2 De vaststaande feiten
Als enerzijds gesteld en anderzijds erkend dan wel niet of onvoldoende gemotiveerd weersproken, gelet ook op de in zoverre niet betwiste inhoud van de in het geding gebrachte producties, staat tussen partijen - voorzover van belang - het volgende vast:
2.1 Elsevier heeft in opdracht van Kuurman een examentraining en een examen “metaalconservering” verzorgd voor zeven medewerkers van Kuurman. Het examen heeft op 19 juni 2004 plaatsgevonden.
2.2 Elsevier heeft Kuurman in verband met de onder 2.1 bedoelde werkzaamheden een factuur gedateerd 16 december 2004 toegezonden voor een bedrag van € 12.926,97.
3 De vordering in conventie
De vordering luidt - verkort weergegeven - om bij vonnis uitvoerbaar bij voorraad Kuurman te veroordelen tot betaling van € 16.781,72, vermeerderd met de wettelijke handelsrente over € 12.926,97 vanaf 1 december 2006, met veroordeling van Kuurman in de kosten van het geding.

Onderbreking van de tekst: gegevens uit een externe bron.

Lemma collected_ok k i t :
  at_rest k -> 0 <= i < MAX_TASKS_LIMIT -> k_tasks k !! znth 0 (k_tab k) i = Some t -> t_state t = TASK_ZOMBIE ->
  at_rest (collected k i t) /\ znth 0 (k_tab k) i ∉ m_live (k_mach (collected k i t)) /\
  (t_aspace t <> 0 -> t_aspace t ∉ m_as (k_mach (collected k i t))).
Proof.
  intros R Hi Ht Hst. pose proof R as (H & HU & Hid). split.
  { pose proof (reap_child_ok none k i t H HU Hi Ht Hst) as Hw. cbv zeta in Hw.
    assert ((drop_aspace (znth 0 (k_tab k) i) ;; kfree_task (znth 0 (k_tab k) i) ;; tab_set i 0) k = Ret tt (collected k i t)) as E.
    { pose proof (collect_eq k i t (mret tt) Hi Ht) as E. unfold mbind, K_bind in *.
      destruct (drop_aspace _ k) as [[] ? | |]; [| done | done]. destruct (kfree_task _ k0) as [[] ? | |]; [| done | done].
      destruct (tab_set i 0 k1) as [[] ? | |]; [| done | done]. done. }
    unfold wp in Hw. rewrite E in Hw. destruct Hw as (H1 & (_ & _ & _ & C4) & HU1). split; [done |]. split; [done | congruence]. }
  set (p := znth 0 (k_tab k) i) in *. unfold collected; simpl. fold p.
  assert (p ∈ dom (k_tasks k)) as Hpd by (apply elem_of_dom; by eexists).
  destruct (ki_apart _ _ H) as (_ & _ & _ & P & _). simpl in P.
  assert (p ∉ m_as (k_mach k) /\ p ∈ m_live (k_mach k)) as [Hpa Hpl] by (rewrite (ki_live _ _ H); set_solver +P Hpd).
  destruct (Z.eqb_spec (t_aspace t) 0) as [Ez | Ez].
  - destruct (law_kfree _ _ (ki_ok _ _ H) Hpl Hpa) as (_ & _ & _ & ->). split; [set_solver + | done].
  - destruct (ki_as _ _ H _ _ Ht Ez) as (Ha & _ & _). destruct (law_destroy _ _ (ki_ok _ _ H) Ha) as (D1 & _ & D3 & D4).
    assert (t_aspace t <> p) by congruence.
    destruct (law_kfree (m_destroy_as (k_mach k) (t_aspace t)) p D1) as (_ & -> & _ & ->);
      [rewrite D3; set_solver | rewrite D4; set_solver +Hpa |].
    rewrite D4. split; [set_solver + | intros _; set_solver +].
Qed.

(** Stores to ring 3 leave the heap and the address spaces alone. *)
Lemma store_quiet va l : forall k, at_rest k ->
  (forall i, 0 <= i < zlen l -> ring3_addr (va + i) = true) ->
  wp (u_store_bytes va l) (fun _ k' => at_rest k' /\ mach_only k k' /\
    m_live (k_mach k') = m_live (k_mach k) /\ m_as (k_mach k') = m_as (k_mach k)) k.
Proof.
  revert va. induction l as [|b l IH]; intros va k R Hva; cbn [u_store_bytes].
  { apply wp_ret. split; [done |]. split; [by destruct k | done]. }
  unfold zlen in Hva. simpl in Hva. pose proof (rest_kinv _ R) as H.
  destruct (ki_cur _ _ H (rest_running _ R)) as (_ & t & Ht & Hz & E).
  destruct (ki_as _ _ H _ _ Ht Hz) as (A1 & _ & A3).
  assert (ring3_addr va = true) as Hr by (rewrite <- (Z.add_0_r va); apply Hva; lia).
  apply wp_bind. unfold u_store, wp at 1. rewrite Hr. destruct (m_store _ _ _ _) as [m|] eqn:Es; [| done].
  assert (quiet_on m_ok m_live m_as (k_mach k) m) as Q.
  { eapply law_store; [apply (ki_ok _ _ H) | exact A1 | exact Hr |]. rewrite <- A3, <- E. exact Es. }
  eapply wp_mono; [apply IH; [by apply rest_quiet |] |].
  - intros i Hi. unfold zlen in Hi. replace (va + 1 + i) with (va + (i + 1)) by lia. apply Hva. lia.
  - intros [] k' (R' & E' & EL & EA). destruct Q as (_ & Q1 & Q2 & _). split; [done |]. split; [| simpl in *; split; congruence].
    unfold mach_only in *. rewrite E'. done.
Qed.

(** Bytes stored in ring-3 memory are the ones loaded afterwards. *)
Lemma store_load va l k k' : at_rest k -> Forall (fun b => 0 <= b < 256) l ->
  (forall i, 0 <= i < zlen l -> ring3_addr (va + i) = true) -> u_store_bytes va l k = Ret tt k' ->
  u_load_bytes (length l) va k' = Ret l k'.
Proof.
  intros R Hb Hva E. destruct (u_store_bytes_loads _ _ _ _ (rest_in_as _ R) E) as (Em & _ & Hl).
  assert (k_cr3 k' = k_cr3 k) as Ec by (by rewrite Em). apply u_load_bytes_eq. intros i Hi. split; [by apply Hva |].
  rewrite Ec, Hl by (by apply Hva). replace ((va <=? va + i) && (va + i <? va + zlen l)) with true by (zcases; simpl; lia || done).
  replace (va + i - va) with i by lia. f_equal. unfold u8. apply Z.mod_small.
  rewrite znth_nonneg by lia. unfold zlen in Hi. destruct (lookup_lt_is_Some_2 l (Z.to_nat i)) as [b Eb]; [lia |].
  rewrite Eb. simpl. by apply (Forall_lookup_1 _ _ _ _ Hb Eb).
Qed.

(** What [task_wait] reports and leaves when it collects the child at [i]:
    the status in [RAX], the child's id at the pointer that was passed. *)
Definition collected_post k (r : registers) (i : Z) (t : task) (r' : registers) (k' : kernel M) : Prop :=
  resumed k' r' /\ r' = set_rax r (u64 (t_exit t)) /\
  (rdi r <> 0 -> u_load_bytes 8 (rdi r) k' = Ret (le_bytes 8 (t_id t)) k') /\
  k_tasks k' = delete (znth 0 (k_tab k) i) (k_tasks k) /\ k_tab k' = zset (k_tab k) i 0 /\
  k_files k' = k_files k /\ k_pipes k' = k_pipes k /\
  znth 0 (k_tab k) i ∉ m_live (k_mach k') /\ (t_aspace t <> 0 -> t_aspace t ∉ m_as (k_mach k')).

(** The last steps of the scan, at the child. *)
Lemma wait_scan_hit k r i t n have :
  at_rest k -> user_frame r -> (rdi r = 0 \/ user_range_ok (rdi r) 8 = true) -> dead_child k i t ->
  wp (wait_scan (S n) i r have) (fun x k' => exists r', x = inl r' /\ collected_post k r i t r' k') k.
Proof.
  intros R Hu Hd (Hi & Ht & Hpar & Hst). pose proof (rest_kinv _ R) as H. destruct (ki_num _ _ H) as [Hn _].
  destruct (collected_ok k i t R ltac:(lia) Ht Hst) as (R1 & L1 & L2). cbn [wait_scan].
  apply wp_bind, wp_tab_get; [lia |].
  destruct (Z.eqb_spec (znth 0 (k_tab k) i) 0) as [Ez |]; [by apply (kinv_task_nonzero _ _ _ _ H) in Ht |].
  apply wp_bind. eapply wp_get_task; [done |]. apply wp_bind, wp_gets. rewrite Hpar, Z.eqb_refl. cbn [negb].
  rewrite decide_False by (intros Hs; by apply Hs). unfold wp. rewrite (collect_eq k i t) by (done || lia).
  assert (forall k1, at_rest k1 -> mach_only (collected k i t) k1 ->
    m_live (k_mach k1) = m_live (k_mach (collected k i t)) -> m_as (k_mach k1) = m_as (k_mach (collected k i t)) ->
    (rdi r <> 0 -> u_load_bytes 8 (rdi r) k1 = Ret (le_bytes 8 (t_id t)) k1) ->
    collected_post k r i t (set_rax r (u64 (t_exit t))) k1) as Hfin.
  { intros k1 Rk1 E1 EL EA Hid. split; [done |]. split; [done |]. split; [exact Hid |]. rewrite EL, EA, E1. done. }
  unfold mbind, K_bind. destruct (Z.eqb_spec (rdi r) 0) as [| Hz]; [eexists; split; [done |]; by apply Hfin |].
  destruct Hd as [| Hd]; [done |].
  pose proof (store_quiet (rdi r) (le_bytes 8 (t_id t)) (collected k i t) R1) as Hst2.
  unfold wp in Hst2. destruct (u_store_bytes _ _ _) as [[] k1 | |] eqn:Es; [| done | apply Hst2].
  - destruct Hst2 as (Rk1 & E1 & EL & EA).
    { intros j Hj. unfold zlen in Hj. rewrite le_bytes_length in Hj. by apply (user_range_addr _ 8). }
    eexists. split; [done |]. apply Hfin; try done. intros _.
    rewrite <- (le_bytes_length 8 (t_id t)) at 1. apply (store_load _ _ (collected k i t) k1 R1); [apply le_bytes_range | | done].
    intros j Hj. unfold zlen in Hj. rewrite le_bytes_length in Hj. by apply (user_range_addr _ 8).
  - intros j Hj. unfold zlen in Hj. rewrite le_bytes_length in Hj. by apply (user_range_addr _ 8).
Qed.

(** C18: A parent that waits collects its first dead child: the call returns
    the child's exit status, the child's id goes to the pointer that was
    passed, the child leaves the task table, its task structure and address
    space are freed, and every other task is untouched. *)
Theorem wait_collects_child k r i t :
  at_rest k -> user_frame r -> (rdi r = 0 \/ user_range_ok (rdi r) 8 = true) ->
  dead_child k i t -> (forall j t', 0 <= j < i -> ~ dead_child k j t') ->
  wp (task_wait r) (collected_post k r i t) k.
Proof.
  intros R Hu Hd Hdead Hno. pose proof (rest_kinv _ R) as H. destruct (ki_num _ _ H) as [Hn _].
  pose proof Hdead as [Hi _].
  destruct (wait_scan_skip k r (Z.to_nat i) 0 false H ltac:(lia) ltac:(lia)) as [have E].
  { intros j t' Hj. apply Hno. lia. }
  pose proof (wait_scan_hit k r i t (Z.to_nat (k_num k - i - 1)) have R Hu Hd Hdead) as Hw.
  unfold task_wait. apply wp_bind, wp_gets, wp_bind.
  replace (Z.to_nat (k_num k)) with (Z.to_nat i + S (Z.to_nat (k_num k - i - 1)))%nat by lia.
  unfold wp at 1. rewrite E. replace (0 + Z.of_nat (Z.to_nat i)) with i by lia.
  unfold wp in Hw. destruct (wait_scan _ i r have k) as [x k' | |]; [| done | done].
  destruct Hw as (r' & -> & Hpost). exact Hpost.
Qed.
Lemma elf_load_ok L file a pa v : sane L v -> sp_as v !! a = Some pa -> bytes file ->
  exists v' rc entry, elf_load v file a = Some (v', rc, entry) /\ sane L v' /\ loaded v v' a file rc entry.
Proof.
  intros Hs Ha Hb. unfold elf_load. destruct (elf_validate_ok file Hb) as (r & -> & Hr). cbn [mbind option_bind].
  destruct r as [h|].
  2: { exists v, (-1), 0. split; [done |]. split; [done |]. split; [done |]. split; [by right |]. split; [done |]. intros b pb vb _ _. done. }
  destruct (Hr h eq_refl) as (N1 & N2 & N3 & Htab & P1 & P2 & Hall & Hne).
  assert (elf_segments file = segments (Z.to_nat (e_phnum h)) file (e_phoff h) 0) as Eseg by (unfold elf_segments; by rewrite N1, N2).
  rewrite Eseg in Hall. destruct (load_segments_view L file a pa (e_phoff h) (Z.to_nat (e_phnum h)) v 0 Hs Ha Hb P1 ltac:(lia) ltac:(lia) Hall)
    as (v' & rc & E & Hs' & Eas & Hrc & Hreg & Hview). rewrite E. cbn [mbind option_bind]. unfold loaded. rewrite Eseg in *.
  destruct Hrc as [-> | ->]; simpl negb; cbv iota.
  - exists v', 0, (e_entry h). do 3 (split; [done |]). split; [by left |]. split; [| done]. intros _. split; [by apply Hreg |]. done.
  - exists v', (-1), 0. do 3 (split; [done |]). split; [by right |]. split; [done |]. done.
Qed.

(** C30: Loading a program. Whatever bytes the file holds, [elf_load] reads
    nothing outside it and returns. When it returns 0, every segment lies in
    the region a program may occupy, and at each of its addresses ring 3
    finds the byte of the file, or zero past the file's part, with the flags
    of the last segment that covers the address. Every address outside the
    segments, and every other address space, holds what it held, also when
    loading fails. *)
Theorem elf_load_image tidy v0 v L a pa file : space_reach tidy v0 v L -> sp_as v !! a = Some pa -> bytes file ->
  exists v' rc entry, elf_load v file a = Some (v', rc, entry) /\ sp_as v' = sp_as v /\ (rc = 0 \/ rc = -1) /\
    (rc = 0 -> Forall in_region (elf_segments file) /\ elf_segments file <> [] /\ entry = field file 24 8) /\
    forall b pb vb, sp_as v !! b = Some pb -> user_va vb ->
      let img := image file (elf_segments file) vb in
      (b <> a \/ img = None -> user_byte v' pb vb = user_byte v pb vb) /\
      (rc = 0 -> b = a -> is_Some img -> user_byte v' pb vb = img).
Proof.
  intros Hr Ha Hb. destruct (space_reach_inv _ _ _ _ Hr) as (T & H & _).
  destruct (elf_load_ok L file a pa v (ex_intro _ T H) Ha Hb) as (v' & rc & entry & E & _ & Hl). exists v', rc, entry. split; [exact E | exact Hl].
Qed.
Lemma touched_app e1 e2 g : touched (e1 ++ e2) g = touched e2 (touched e1 g).
Proof. unfold touched. rewrite existsb_app. destruct (existsb by_handler e1), (existsb by_handler e2); simpl; by rewrite ?touch_idem. Qed.

Lemma grown_nil s : grown [] s s.
Proof. split; [by rewrite app_nil_r | done]. Qed.
Lemma grown_app e1 e2 s1 s2 s3 : grown e1 s1 s2 -> grown e2 s2 s3 -> grown (e1 ++ e2) s1 s3.
Proof. intros (A1 & B1 & C1) (A2 & B2 & C2). split; [by rewrite A2, A1, app_assoc | split; [congruence |]]. by rewrite C2, C1, touched_app. Qed.

(** The handler prints, and has its effect. *)
Hypothesis handler_ok : forall b s, uwp (handler b) never (fun _ s' => exists evs, grown evs s s' /\ Forall (aside b) evs) s.

Lemma times_ok b n : forall s, uwp (times n (handler b)) never (fun _ s' => exists evs, grown evs s s' /\ Forall (aside b) evs) s.
Proof.
  induction n as [| n IH]; intros s; simpl; [exists []; split; [apply grown_nil | done] |].
  apply uwp_bind. eapply uwp_mono; [apply handler_ok | done |]. intros _ s1 (e1 & G1 & A1).
  eapply uwp_mono; [apply IH | done |]. intros _ s2 (e2 & G2 & A2). exists (e1 ++ e2). split; [by eapply grown_app | by apply Forall_app].
Qed.

Lemma take_signals_ok b s : uwp (take_signals b handler) never (fun _ s' => exists evs, grown evs s s' /\ Forall (aside b) evs) s.
Proof. unfold uwp, take_signals. destruct (d_handled s); [apply (times_ok b _ s) |]. exists []. split; [apply grown_nil | done]. Qed.

Definition answered (c : call) (a : answer) : Prop := exists t, a = kern t c.

(** What a doorbell does. *)
Definition rings (do : call -> U D answer) (R : list event -> prog D -> prog D -> Prop) (h : actor) : Prop :=
  (forall s, R [] s s) /\ (forall e1 e2 s1 s2 s3, R e1 s1 s2 -> R e2 s2 s3 -> R (e1 ++ e2) s1 s3) /\
  (forall c s, uwp (do c) never (fun a s' => exists evs, R evs s s' /\ around h c a evs /\ answered c a) s).

Lemma rings_syscall : rings (syscall handler) grown Program.
Proof.
  split; [apply grown_nil |]. split; [apply grown_app |]. intros c s. unfold syscall.
  apply uwp_bind. eapply uwp_mono; [apply take_signals_ok | done |]. intros _ s1 (e1 & G1 & A1).
  apply uwp_bind. unfold trap. cbn [uwp]. unfold uwp at 1. set (a := kern (d_trace s1) c).
  apply uwp_bind. eapply uwp_mono; [apply take_signals_ok | done |]. intros _ s2 (e2 & G2 & A2).
  exists (e1 ++ [mkEvent Program c a] ++ e2). split; [| split; [by exists e1, e2; split_and! | by eexists]].
  eapply grown_app; [done |]. eapply grown_app; [| done]. by split.
Qed.

(** The doorbell alone, as the handler uses it. *)
Definition plain (evs : list event) (s s' : prog D) : Prop :=
  d_trace s' = d_trace s ++ evs /\ d_handled s' = d_handled s /\ d_globals s' = d_globals s.

Lemma rings_trap h : rings (trap h) plain h.
Proof.
  split; [intros s; split; [by rewrite app_nil_r | done] |].
  split; [intros e1 e2 s1 s2 s3 (A1 & B1 & C1) (A2 & B2 & C2); split; [by rewrite A2, A1, app_assoc | split; congruence] |].
  intros c s. unfold trap, uwp. exists [mkEvent h c (kern (d_trace s) c)]. split; [done |]. split; [by exists [], []; split_and! | by eexists].
Qed.

End Calls.

Lemma answered_ok `{Env} {laws : AnswerLaws} c a : answered c a -> answer_ok c a.
Proof. intros [t ->]. apply kern_ok. Qed.

Lemma i64_small v : - 2 ^ 63 <= v < 2 ^ 63 -> i64 v = v.
Proof. unfold i64. intros. mlia. Qed.

Lemma split_take {A} (buf : list A) don len w w' : 0 <= don -> 0 <= w -> don + w <= w' -> w' <= len ->
  take (Z.to_nat w) (take (Z.to_nat (len - don)) (drop (Z.to_nat don) buf)) ++ take (Z.to_nat (w' - (don + w))) (drop (Z.to_nat (don + w)) buf) =
  take (Z.to_nat (w' - don)) (drop (Z.to_nat don) buf).
Proof.
  intros. rewrite take_take, Nat.min_l by lia. replace (Z.to_nat (don + w)) with (Z.to_nat don + Z.to_nat w)%nat by lia. rewrite <- drop_drop.
  rewrite take_take_drop. f_equal. lia.
Qed.

Lemma strlen_nonneg s : forall n, strlen s = Some n -> 0 <= n.
Proof. induction s as [| c s IH]; intros n E; simpl in E; [done |]. destruct (c =? 0); [by injection E as <- |]. destruct (strlen s) as [k|]; [| done]. injection E as <-. specialize (IH k eq_refl). lia. Qed.

(** ** What a format stands for *)

(** Digits from the highest; and the number they stand for. *)
Definition digit_char (d : Z) : Z := if d <? 10 then 48 + d else 87 + d.
Fixpoint numeral_from (fuel : nat) (base v : Z) : list Z :=
  match fuel with
  | O => []
  | S f => (if v <? base then [] else numeral_from f base (v / base)) ++ [digit_char (v mod base)]
  end.
Definition numeral (base v : Z) : list Z := numeral_from 64 base v.

Definition digit_value (c : Z) : Z := if c <? 58 then c - 48 else c - 87.
Definition read_number (base : Z) (cs : list Z) : Z := foldl (fun v c => v * base + digit_value c) 0 cs.

Lemma numeral_reads fuel : forall base v, 2 <= base <= 16 -> 0 <= v < base ^ Z.of_nat fuel -> (0 < fuel)%nat ->
  read_number base (numeral_from fuel base v) = v /\ Forall (fun c => 48 <= c < 103) (numeral_from fuel base v) /\ (0 < v -> head (numeral_from fuel base v) <> Some 48).
Proof.
  induction fuel as [| f IH]; intros base v Hb Hv Hf; [lia |]. cbn [numeral_from]. pose proof (Z.mod_pos_bound v base ltac:(lia)) as Hm.
  assert (digit_value (digit_char (v mod base)) = v mod base /\ 48 <= digit_char (v mod base) < 103 /\ (v mod base <> 0 -> digit_char (v mod base) <> 48)) as (Hd & Hr & Hn)
    by (unfold digit_value, digit_char; zcases; lia).
  destruct (Z.ltb_spec v base) as [Hlt | Hge]; unfold read_number; simpl.
  - rewrite Z.mod_small in * by lia. rewrite Hd. split; [done |]. split; [by apply Forall_singleton |]. intros H0 [= E]. exact (Hn ltac:(lia) E).
  - assert (1 <= v / base) as Hq by (apply Z.div_le_lower_bound; lia).
    assert (0 < f)%nat as Hf' by (destruct f; [simpl in Hv; lia | lia]).
    destruct (IH base (v / base)) as (I1 & I2 & I3); [done | | done |].
    { split; [lia |]. apply Z.div_lt_upper_bound; [lia |]. rewrite <- Z.pow_succ_r by lia. rewrite <- Nat2Z.inj_succ. lia. }
    rewrite foldl_app. simpl. unfold read_number in I1. rewrite I1, Hd. split; [rewrite (Z.div_mod v base) at 3 by lia; lia |].
    split; [apply Forall_app; split; [done | by apply Forall_singleton] |]. intros _. specialize (I3 ltac:(lia)). destruct (numeral_from f base (v / base)); [simpl in I1; lia | done].
Qed.
(* ===== verification/ShellLogic.v ===== *)
(** * Reasoning about the shell

    The rules the shell keeps towards the kernel as an automaton over its
    calls ([mon_step]): what it may do with descriptors, children and the
    foreground, and that it does other things only when it is done with
    them. The automaton follows what the shell asks for, whatever the kernel
    answers to a wait, a close or a change of the foreground; [world] follows
    what the kernel granted. [acts] threads the automaton through the shell's computations; the
    flag the interrupt handler sets is left out of the state it speaks of. *)

From Stdlib Require Import ZArith Lia Bool Ascii String.
From stdpp Require Import base option sets list.
From S2P Require Import Prelude Phys Libc Frames Kernel User UserSpec Shell Words.

(** ** The rules *)

(** The pipe ends the shell has not closed yet, the group of the job under
    way, the children it has made no wait call for, and the group it asked
    last to have the keyboard. *)
Record mon := mkMon { held : list Z; group : option Z; unwaited : Z; fg : Z }.
Definition idle : mon := mkMon [] None 0 SHELL_PGID.

Fixpoint remove1 (x : Z) (l : list Z) : list Z :=
  match l with
  | [] => []
  | y :: l' => if y =? x then l' else y :: remove1 x l'
  end.

Definition is_end (m : mon) (fd : Z) : bool := (fd =? -1) || bool_decide (fd ∈ held m).
(** C33: [read_line] against the editor, for every behaviour of the kernel
    and every arrival of signals. When a newline is among the keys it was
    given it returns after the first one, and [line] then holds the editor's
    text, at most 127 characters, with its terminator: backspace removes a
    character, characters that do not fit are dropped, calls cut short by a
    signal are no keys, and what was typed before an interrupt is gone.
    Otherwise it is still waiting. It never reads or writes outside the
    buffer and leaves the rest of the data alone. *)
Theorem read_line_edits `{Env} {laws : AnswerLaws} `{Layout} fuel s : length (line (d_globals s)) = 128%nat ->
  match read_line fuel s with
  | Got _ s' => line_typed fuel (mkEd [] (line_abandoned (d_globals s)) None) s s'
  | More s' => still_typing fuel s s'
  | Bad => False
  end.
Proof. intros Hn. apply (read_keys_edit fuel 0). split; [done | lia]. Qed.

(** Keys typed one after the other; the terminal takes two bytes at a time
    and an interrupt comes after the second key. *)
Module DemoKeys.
Definition keys : list Z := [120; 121; 108; 115; 115; 8; 10; 122].
Definition reads (t : list event) : nat := length (deeds t).
Definition reply (t : list event) (c : call) : answer :=
  match c with
  | C_write _ bs => mkAnswer (Z.min 2 (zlen bs)) []
  | C_readkey => mkAnswer (nth (reads t) keys SYS_FAIL) []
  | _ => mkAnswer SYS_FAIL []
  end.
#[export] Instance env : Env := { kern := reply; signals after t := if after && Nat.eqb (reads t) 2 && Nat.eqb (length t) 4 then 1%nat else 0%nat }.
Lemma typed_keys_ok n : nth n keys SYS_FAIL = SYS_FAIL \/ 0 < nth n keys SYS_FAIL < 256.
Proof. do 8 (destruct n as [| n]; [right; simpl; lia |]). left. by destruct n. Qed.
Lemma typed_reply_ok t c : answer_ok c (reply t c).
Proof.
  assert (0 <= SYS_FAIL < 2 ^ 64) by done. assert (SYS_FAIL <> 0) by done. unfold answer_ok. destruct c; cbn [reply a_ret a_data]; try (by auto).
  - assert (0 <= zlen bs) by (unfold zlen; lia). rewrite i64_small by lia. lia.
  - destruct (typed_keys_ok (reads t)) as [-> |]; [by auto |]. split; [lia | by right].
Qed.
#[export] Instance laws : AnswerLaws := { kern_ok := typed_reply_ok }.
#[export] Instance layout : Layout := { line_at := USER_CODE_BASE; text_at := USER_CODE_BASE }.
Definition start : prog shell := mkProg [] true shell_zero.
Definition typed_line (o : outcome shell unit) : option (list Z) := match o with Got _ s => Some (take 4 (line (d_globals s))) | _ => None end.
Lemma runs_typing : typed_line (read_line 8 start) = Some [108; 115; 0; 0].
Proof. vm_compute. reflexivity. Qed.
End DemoKeys.
Import DemoKeys.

Tegen de achtergrond van de vaststaande feiten heeft Elsevier aan de vordering de volgende stellingen ten grondslag gelegd:
3.1 Kuurman dient op grond van de tussen partijen gesloten overeenkomst het ter zake van de door Elsevier verrichte werkzaamheden gefactureerde bedrag van € 12.926,97 te betalen.
3.2 Op grond van artikel 6.3 van de op de overeenkomst toepasselijke algemene voorwaarden is Kuurman de wettelijke handelsrente verschuldigd vanaf de vervaldag van de factuur, zijnde 15 januari 2005.
3.3 Op grond van de algemene voorwaarden is Kuurman een bedrag van 10% van het te vorderen bedrag, derhalve € 1.507,55 verschuldigd ter zake van buitengerechtelijke kosten.
4 Het verweer in conventie
Het verweer in conventie strekt tot afwijzing van de vordering met veroordeling bij vonnis uitvoerbaar bij voorraad van Elsevier in de kosten van het geding.
Kuurman heeft daartoe het volgende aangevoerd:
4.1 Elsevier heeft niet voldaan aan haar verplichting de bij de afgelegde examens behorende certificaten zo spoedig mogelijk aan Kuurman te verstrekken. Kuurman heeft de certificaten eerst op 21 september 2005 ontvangen. De certificaten waren op dat moment reeds verlopen. Deze zijn slechts geldig, indien zij tijdig door de certificaathouder en diens werkgever zijn ondertekend en teruggestuurd naar DNV Certification B.V (DNV). De certificaten waren in de periode 19 juni 2004 -19 juni 2005 niet ondertekend en derhalve niet geldig. Voor wat betreft de periode na 21 september 2005 hebben de certificaten hun geldigheid definitief verloren. DNV heeft Kuurman eind 2005 bericht dat ingeval van ongeldige certificaten opnieuw examen diende te worden gedaan. Voor zover DNV in september 2005 al een mogelijkheid tot verificatieonderzoek kende, is onduidelijk of zij aan een verzoek daartoe gehoor had gegeven en wat de uitkomst daarvan zou zijn.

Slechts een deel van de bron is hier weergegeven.